Participation in a trial
Why are there clinical trials?
The search for new medicines starts with fundamental research in laboratories. Researchers attempt in laboratories to discover why a disease develops and how a certain disease progresses. This includes the development of a suitable treatment with medicines. What is developed in the laboratory must after all still prove its effectiveness in the clinic. This is achieved with trials in the clinics, also called clinical trials.
Next to newly developed medicine, we also have trials that provide a new combination of medicine that is not used together before. Lastly, it could also could be medication that is already on the market for a different disease might also be beneficial for hematologic diseases.
Why is it important to participate in a clinical trial?
Most people that are ill want to know the best treatment for their disease. The answer is mostly due to fellow sufferers who participated in a clinical trial. After all, a great deal can be improved in disease therapy and HOVON is therefore constantly searching for the best therapy for a disease.
Studies with cells on a petri dish, in a test tube or in mice, however, do not always correspond to what happens in reality with patients. Participation in clinical trials is the only way of obtaining more knowledge and improving the treatment of patients.
What are the benefits of a clinical trial?
Through clinical trials, the following can be achieved:
- Patients gain faster access to new, promising treatment methods or medication;
- It sometimes emerges from a trial that a specific treatment that appeared promising is either not effective or unnecessary;
- The study results can result in determination of a new treatment standard for a specific form of disease;
- A trial is a first step in making fundamental research (= research into the occurrence of a disease and possibilities for treatment) available for clinical practice;
- The results of a trial eventually lead to good practical medicine.
How does a clinical trial differ from ‘standard’ treatment?
If you participate in a clinical trial, you will receive more examinations and sometimes also more visits with the treating specialist than you would if you do not participate in a trial.
If you do take part in a trial, you will be informed in more detail than is normal for a ‘standard’ treatment. Another difference is that you must give explicit permission to participate in the treatment. You will follow a treatment timetable prescribed by your specialist. You will receive information about this timetable. If you consider this information understandable and sufficient, you give permission for participation. This is known as ‘informed consent’.
If you participate in a trial, it is possible that your treatment team will be larger than with ‘standard’ treatment. Doctors, nurses, social workers and other professionals in health care may make up the treatment team. They will closely monitor the progress of your treatment process.
What kind of trials are there?
There are different phases through which medication research is performed. This can be for new medicine, a new combination of medicine or medicine already on the market but now investigated for hematologic diseases. They are listed below.
These trials correspond with the first administration of the medicine in humans, following toxicological studies in animals. Phase 1-trials are aimed at identifying the behavior of the medicine in humans (absorption, distribution in the blood, excretion from the body). This research has therefore no immediate therapeutic interest. Tolerance and safety are looked at, usually through increasing doses. It also often involves an evaluation of pharmacodynamics and pharmacokinetics.
Phase 2 trials have the main objective of determining whether the medicine is indeed effective for the intended indication. The search is also implemented to find the optimum dosage for achieving this effectiveness with the minimum side effects.
Phase 3 consists of a series of trials aimed at better understanding the characteristics of the medicines and differentiating this medicine from other existing medicines. These trials differ from Phase 2 trials by the larger number of patients involved and by the longer duration of these trials. In these Phase 3 trials, more specific populations are also investigated. It is only at the end of Phase 3 trials that the health organizations evaluate the results and issue permission to prescribe the drug by doctors and to have it reimbursed by the healtcare insurance.
Phase 4 trials are carried out following approval of the product. The manufacturers decide to carry out extra research to obtain additional information about the product.

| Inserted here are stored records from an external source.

Lemma roots_fallback pcm :
  (∀ p, p ∈ keys pcm → ¬ never_child pcm p) → roots pcm = keys pcm.
Proof.
  intros Hall. unfold roots.
  destruct (filter _ (keys pcm)) as [|r rs] eqn:Hf; [done|].
  assert (r ∈ filter (λ p, p ∉ all_children pcm) (keys pcm)) as Hr
    by (rewrite Hf; left).
  apply elem_of_qualifying in Hr as [? ?]. by destruct (Hall r).
Qed.

(** C3: the roots are parents of the map, in the order of the map; when
    a parent is in no child list, the roots are exactly the parents that
    are in none; when every parent is in one, the roots are all the
    parents; they are the names at the top of what [build_tree] returns;
    and the roots of [{a: [b], b: [c]}] are [[a]]. *)
Theorem roots_spec :
  (∀ pcm,
     roots pcm `sublist_of` keys pcm ∧
     root_names (build_tree pcm) = roots pcm ∧
     ((∃ p, p ∈ keys pcm ∧ never_child pcm p) →
      ∀ p, p ∈ roots pcm ↔ p ∈ keys pcm ∧ never_child pcm p) ∧
     ((∀ p, p ∈ keys pcm → ¬ never_child pcm p) →
      roots pcm = keys pcm)) ∧
  roots chain_abc = ["a"].
Proof.
  split; [|by vm_compute]. intros pcm.
  split_and!; [|apply root_names_build_tree|apply roots_some|apply roots_fallback].
  unfold roots. destruct (filter _ (keys pcm)) eqn:Hf; [done|].
  rewrite <-Hf. apply sublist_filter.
Qed.

Lemma roots_spec_witness :
  (∀ p, p ∈ roots chain_abc ↔ p ∈ keys chain_abc ∧ never_child chain_abc p) ∧
  roots two_cycle = keys two_cycle.
Proof.
  split.
  - apply (proj1 roots_spec chain_abc). exists "a". split; [by left|].
    apply not_elem_of_all_children. unfold all_children.
    rewrite elem_of_list_to_set. simpl. rewrite !elem_of_cons, elem_of_nil.
    intros [?|[?|[]]]; done.
  - apply (proj1 roots_spec two_cycle). intros p Hp Hnc.
    apply not_elem_of_all_children in Hnc. apply Hnc. unfold all_children.
    rewrite elem_of_list_to_set. simpl. unfold keys in Hp. simpl in Hp.
    rewrite !elem_of_cons, elem_of_nil in *. tauto.
Defined.

(** C10: the empty map gives the empty list of trees. *)
Theorem build_tree_empty : build_tree empty = Forest [].
Proof. reflexivity. Qed.

End BuildTree.

(** ** The whole conversion *)

Section Pipeline.

(** C1, as the claim states it, fails: the names of the result have lost
    their trailing digits. *)
Lemma pipeline_two_rows_digits :
  pipeline two_rows
  ≠ Some (Single (Node "Root" [Node "Child1" [Node "Grandchild1" []];
                               Node "Child2" []])).
Proof. by vm_compute. Qed.

(** C1, amended: the two rows give the single tree of [Root] with the
    children [Child], which has the child [Grandchild], and [Child]. *)
Theorem pipeline_two_rows :
  pipeline two_rows
  = Some (Single (Node "Root" [Node "Child" [Node "Grandchild" []];
                               Node "Child" []])).
Proof. by vm_compute. Qed.

End Pipeline.

(** ** transform_names *)

Section TransformNames.

(** Induction on trees, with the children as a list. *)
Lemma node_ind_children (P : node → Prop) :
  (∀ name children, Forall P children → P (Node name children)) →
  ∀ n, P n.
Proof.
  intros HP. fix IH 1. intros [name children]. apply HP.
  induction children as [|c children IHc]; constructor; [apply IH|exact IHc].
Qed.

Lemma lnode_ind_children (P : lnode → Prop) :
  (∀ place name children, Forall P children → P (LNode place name children)) →
  ∀ t, P t.
Proof.
  intros HP. fix IH 1. intros [place name children]. apply HP.
  induction children as [|c children IHc]; constructor; [apply IH|exact IHc].
Qed.

(** *** On trees *)

Lemma transform_names_shape n : shape_of (transform_names n) = shape_of n.
Proof.
  induction n as [name children IH] using node_ind_children. simpl. f_equal.
  rewrite <-list_fmap_compose. apply Forall_fmap_ext_1.
  eapply Forall_impl; [exact IH|]. by intros c Hc.
Qed.

Lemma transform_names_names n :
  names_of (transform_names n) = clean_name <$> names_of n.
Proof.
  induction n as [name children IH] using node_ind_children. simpl. f_equal.
  rewrite <-list_fmap_compose.
  induction IH as [|c children Hc _ IHcs]; [done|].
  simpl. rewrite fmap_app. by f_equal.
Qed.

Lemma erase_clean_layout t : erase (clean_layout t) = transform_names (erase t).
Proof.
  induction t as [place name children IH] using lnode_ind_children.
  simpl. f_equal. rewrite <-!list_fmap_compose. apply Forall_fmap_ext_1.
  eapply Forall_impl; [exact IH|]. by intros c Hc.
Qed.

What information do I need to obtain before and during the trial?
Information about the new medicine:
- the possible complications
- the possible advantages
- the results of previous trials
Information about the study:
- Study/tests necessary
- The medicine you may receive instead of or in addition to the medicine to be studied
- Whether you are participating in a standard-controlled or placebo-controlled study
- The results during the current study that are important to you, for example serious, undesirable side effects that make it necessary to stop the trial
- The right during the current trial to cease further participation; you don’t have to specify a particular reason
- Information about after care and follow-up checks.
- It is possible you will have to keep a logbook on the medication and complete questionnaires about your health.
Your treating physician is able to tell you everything about the list of topics provided above.
Information about your privacy: information concerning your privacy is provided in the Patient Information Letter that you will receive before the beginning of the study. You can also find more information on our website page about Privacy.
If you've got any questions concerning our trials, you can best contact your own treating physician. He/she can best provide any advice or answer your trial related questions. Because HOVON is executing trials, we must remain independent and unbiast. Therefore we cannot directly be in contact with any patients treated within our trials. We are sorry for any caused inconvenience.